• _INSTRUCTIONS FOR THE TASK_: Your answer should consist of all lines in the listing that hold the word "match".

== RECORDS SUPPLIED

(* ===== verification/McpReader.v ===== *)
(** * The reader of requests

    [read_requests] takes its input a byte at a time.  Whatever the chunks, it
    handles the lines of the stream, in order, with a line beyond the limit as no
    document; and its memory is bounded. *)

From S2P Require Import Prelude Json Catalog Results Mcp.

(** The complete lines of a stream, and what comes after the last of them. *)
Fixpoint lines_of (b : text) : list text * text :=
  match b with
  | [] => ([], [])
  | c :: b =>
      let '(ls, rest) := lines_of b in
      if decide (c = char 10) then ([] :: ls, rest)
      else match ls with
           | [] => ([], c :: rest)
           | l :: ls => ((c :: l) :: ls, rest)
           end
  end.

Lemma lines_of_join b :
  b = concat ((λ l, l ++ [char 10]) <$> (lines_of b).1) ++ (lines_of b).2 ∧
  Forall (λ l, char 10 ∉ l) (lines_of b).1 ∧ char 10 ∉ (lines_of b).2.
Proof.
  induction b as [|c b (IH & Hls & Hrest)]; [by split; [|split; [constructor|set_solver]]|].
  simpl. destruct (lines_of b) as [ls rest]. simpl in *. case_decide as Hc; simpl.
  - subst c. split; [by rewrite IH at 1|]. split; [|done]. constructor; [set_solver|done].
  - destruct ls as [|l ls]; simpl in *; split; try (by rewrite IH at 1).
    + split; [done|]. set_solver.
    + apply Forall_cons in Hls as [Hl Hls]. split; [|done]. constructor; [set_solver|done].
Qed.

Section reader.
Context `{Json_text} {M : Type}.
Implicit Types s : server M.

Abbreviation limit := (Z.to_nat MAX_LINE).

(** What the reader keeps of a line of which it has read [p]. *)
Definition kept (p : text) : reading := Reading (take limit p) (bool_decide (limit < length p)%nat).

Definition take_line s (l : text) : server M :=
  read_line (take limit l) (bool_decide (limit < length l)%nat) s.

Lemma read_byte_kept c p s :
  read_byte c (kept p) s =
    if decide (c = char 10) then (kept [], take_line s p) else (kept (p ++ [c]), s).
Proof.
  unfold read_byte, kept, take_line. simpl. case_decide as Hc; [done|].
  rewrite length_take. destruct (decide (length p < limit)%nat) as [Hp|Hp].
  - rewrite decide_True by lia. f_equal. f_equal.
    + rewrite !take_ge; [done|rewrite length_app; simpl; lia|lia].
    + rewrite !bool_decide_false; [done|rewrite length_app; simpl; lia|lia].
  - rewrite decide_False by lia. f_equal. f_equal.
    + by rewrite take_app_le by lia.
    + rewrite bool_decide_true; [done|]. rewrite length_app. simpl. lia.
Qed.

Lemma read_bytes_kept b p s :
  read_bytes b (kept p) s =
    match lines_of b with
    | ([], rest) => (kept (p ++ rest), s)
    | (l :: ls, rest) => (kept rest, foldl take_line s ((p ++ l) :: ls))
    end.
Proof.
  revert p s. induction b as [|c b IH]; intros p s; [simpl; by rewrite app_nil_r|].
  change (read_bytes (c :: b) (kept p) s) with
    (let '(r, s) := read_byte c (kept p) s in read_bytes b r s).
  rewrite read_byte_kept. simpl. destruct (lines_of b) as [ls rest]. case_decide as Hc.
  - rewrite IH, app_nil_r. by destruct ls.
  - rewrite IH. by destruct ls; rewrite <- app_assoc.
Qed.

Lemma read_bytes_app b1 b2 r s :
  read_bytes (b1 ++ b2) r s = let '(r, s) := read_bytes b1 r s in read_bytes b2 r s.
Proof.
  revert r s. induction b1 as [|c b1 IH]; intros r s; [done|]. simpl.
  by destruct (read_byte c r s).
Qed.

(** C23: whatever the chunks its input comes in, the reader handles its complete
    lines in order: a cancellation at once, any other line as a request, and a
    line of more than 1 MiB as one that is no document. *)
Theorem reader_frames (chunks : list text) s :
  foldl (λ '(r, s) b, read_bytes b r s) (Reading [] false, s) chunks =
    (kept (lines_of (concat chunks)).2, foldl take_line s (lines_of (concat chunks)).1).
Proof.
  assert (Hchunks : ∀ r s, foldl (λ '(r, s) b, read_bytes b r s) (r, s) chunks =
    read_bytes (concat chunks) r s).
  { induction chunks as [|b chunks IH]; intros r s'; [done|]. simpl.
    rewrite read_bytes_app. destruct (read_bytes b r s'). apply IH. }
  rewrite Hchunks. change (Reading [] false) with (kept []). rewrite read_bytes_kept.
  by destruct (lines_of (concat chunks)) as [[|l ls] rest].
Qed.

(** ** Bounds *)

Definition bounded (r : reading) s : Prop :=
  Z.of_nat (length r.(line)) ≤ MAX_LINE ∧ (size s.(cancelled_ids) ≤ 256)%nat.

Lemma size_cancelled l o s :
  (size s.(cancelled_ids) ≤ 256 → size (read_line l o s).(cancelled_ids) ≤ 256)%nat.
Proof.
  intros Hs. unfold read_line. destruct (is_named _ _); [|done].
  destruct (request_id_key _) as [id|]; [|done].
  case_decide; destruct (is_named _ _); simpl; try done.
  all: pose proof (size_union_alt {[id]} s.(cancelled_ids)) as Hu.
  all: rewrite Hu, size_singleton.
  all: pose proof (subseteq_size (s.(cancelled_ids) ∖ {[id]}) s.(cancelled_ids) ltac:(set_solver)); lia.
Qed.

Lemma read_bytes_bounded b r s :
  bounded r s → bounded (read_bytes b r s).1 (read_bytes b r s).2.
Proof.
  revert r s. induction b as [|c b IH]; intros r s [Hl Hs]; [done|]. simpl. unfold read_byte.
  repeat case_decide; apply IH; (split; simpl; [|try apply size_cancelled; done]);
    rewrite ?length_app; simpl; unfold MAX_LINE in *; lia.
Qed.

(** ** The stream so far *)

Lemma lines_of_plain p : char 10 ∉ p → lines_of p = ([], p).
Proof.
  induction p as [|c p IH]; [done|]. intros Hp. simpl. rewrite IH by set_solver.
  rewrite decide_False by set_solver. done.
Qed.

Lemma lines_of_app b1 b2 :
  lines_of (b1 ++ b2) =
    ((lines_of b1).1 ++ (lines_of ((lines_of b1).2 ++ b2)).1, (lines_of ((lines_of b1).2 ++ b2)).2).
Proof.
  induction b1 as [|c b1 IH]; [simpl; by destruct (lines_of b2)|].
  change ((c :: b1) ++ b2) with (c :: b1 ++ b2). cbn [lines_of]. rewrite IH.
  destruct (lines_of b1) as [ls rest]. cbn [fst snd]. case_decide as Hc; [done|].
  destruct ls as [|l ls]; [|done]. simpl.
  destruct (lines_of (rest ++ b2)) as [ls rest']. rewrite decide_False by done. by destruct ls.
Qed.

Lemma lines_of_rest b : char 10 ∉ (lines_of b).2.
Proof. apply lines_of_join. Qed.

Lemma read_bytes_lines b p s :
  char 10 ∉ p →
  read_bytes b (kept p) s = (kept (lines_of (p ++ b)).2, foldl take_line s (lines_of (p ++ b)).1).
Proof.
  intros Hp. rewrite read_bytes_kept.
  assert (Hl : lines_of (p ++ b) = match lines_of b with
    | ([], rest) => ([], p ++ rest) | (l :: ls, rest) => ((p ++ l) :: ls, rest) end).
  { clear s. induction p as [|c p IH]; [simpl; by destruct (lines_of b) as [[|l ls] rest]|].
    change ((c :: p) ++ b) with (c :: p ++ b). cbn [lines_of]. rewrite IH by set_solver.
    assert (Hc : c ≠ char 10) by set_solver.
    destruct (lines_of b) as [[|l ls] rest]; by rewrite decide_False. }
  rewrite Hl. by destruct (lines_of b) as [[|l ls] rest].
Qed.

(** ** Cancellation *)

(** The call that a line cancels. *)
Definition cancels (key l : text) : bool :=
  let d := if bool_decide (limit < length l)%nat then None else yyjson_read (take limit l) in
  is_named (json_string d (str "method")) (str "notifications/cancelled") &&
  is_named (request_id_key (json_member (json_member d (str "params")) (str "requestId"))) key.

Lemma is_named_sym (a : option text) b key :
  a = Some key → is_named a b = is_named (Some b) key.
Proof. intros ->. unfold is_named, text_eqb. apply bool_decide_ext. naive_solver. Qed.

Lemma take_line_cancelled key s l :
  s.(active_id) = Some key →
  (take_line s l).(active_id) = Some key ∧
  (take_line s l).(cancelled) = s.(cancelled) || cancels key l.
Proof.
  intros Hk. unfold take_line, read_line, cancels.
  destruct (is_named (json_string _ _) _); cbn [andb]; [|by rewrite orb_false_r].
  destruct (request_id_key _) as [id|]; [|by rewrite orb_false_r].
  assert (Hid : is_named s.(active_id) id = is_named (Some id) key) by by apply is_named_sym.
  case_decide; cbn [set_cancelled_ids active_id]; rewrite Hid; destruct (is_named (Some id) key);
    simpl; by rewrite ?orb_true_r, ?orb_false_r.
Qed.

(** While a call is active, it is cancelled exactly by the lines that say so. *)
Lemma take_lines_cancelled key ls s :
  s.(active_id) = Some key →
  (foldl take_line s ls).(active_id) = Some key ∧
  (foldl take_line s ls).(cancelled) = s.(cancelled) || existsb (cancels key) ls.
Proof.
  revert s. induction ls as [|l ls IH]; intros s Hk; simpl; [by rewrite orb_false_r|].
  destruct (take_line_cancelled key s l Hk) as [Hk' Hc]. destruct (IH _ Hk') as [Hk'' Hc'].
  split; [done|]. by rewrite Hc', Hc, orb_assoc.
Qed.

(** Without an active call, nothing is. *)
Lemma take_line_inactive s l :
  s.(active_id) = None →
  (take_line s l).(active_id) = None ∧ (take_line s l).(cancelled) = s.(cancelled).
Proof.
  intros Hk. unfold take_line, read_line. destruct (is_named (json_string _ _) _); [|done].
  destruct (request_id_key _); [|done].
  case_decide; cbn [set_cancelled_ids active_id]; by rewrite Hk.
Qed.

Lemma take_lines_inactive ls s :
  s.(active_id) = None → (foldl take_line s ls).(cancelled) = s.(cancelled).
Proof.
  revert s. induction ls as [|l ls IH]; intros s Hk; [done|]. simpl.
  destruct (take_line_inactive s l Hk) as [Hk' <-]. by apply IH.
Qed.
End reader.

====

• _TASK RESULT_:
  match b with
      else match ls with
    match lines_of b with
  assert (Hl : lines_of (p ++ b) = match lines_of b with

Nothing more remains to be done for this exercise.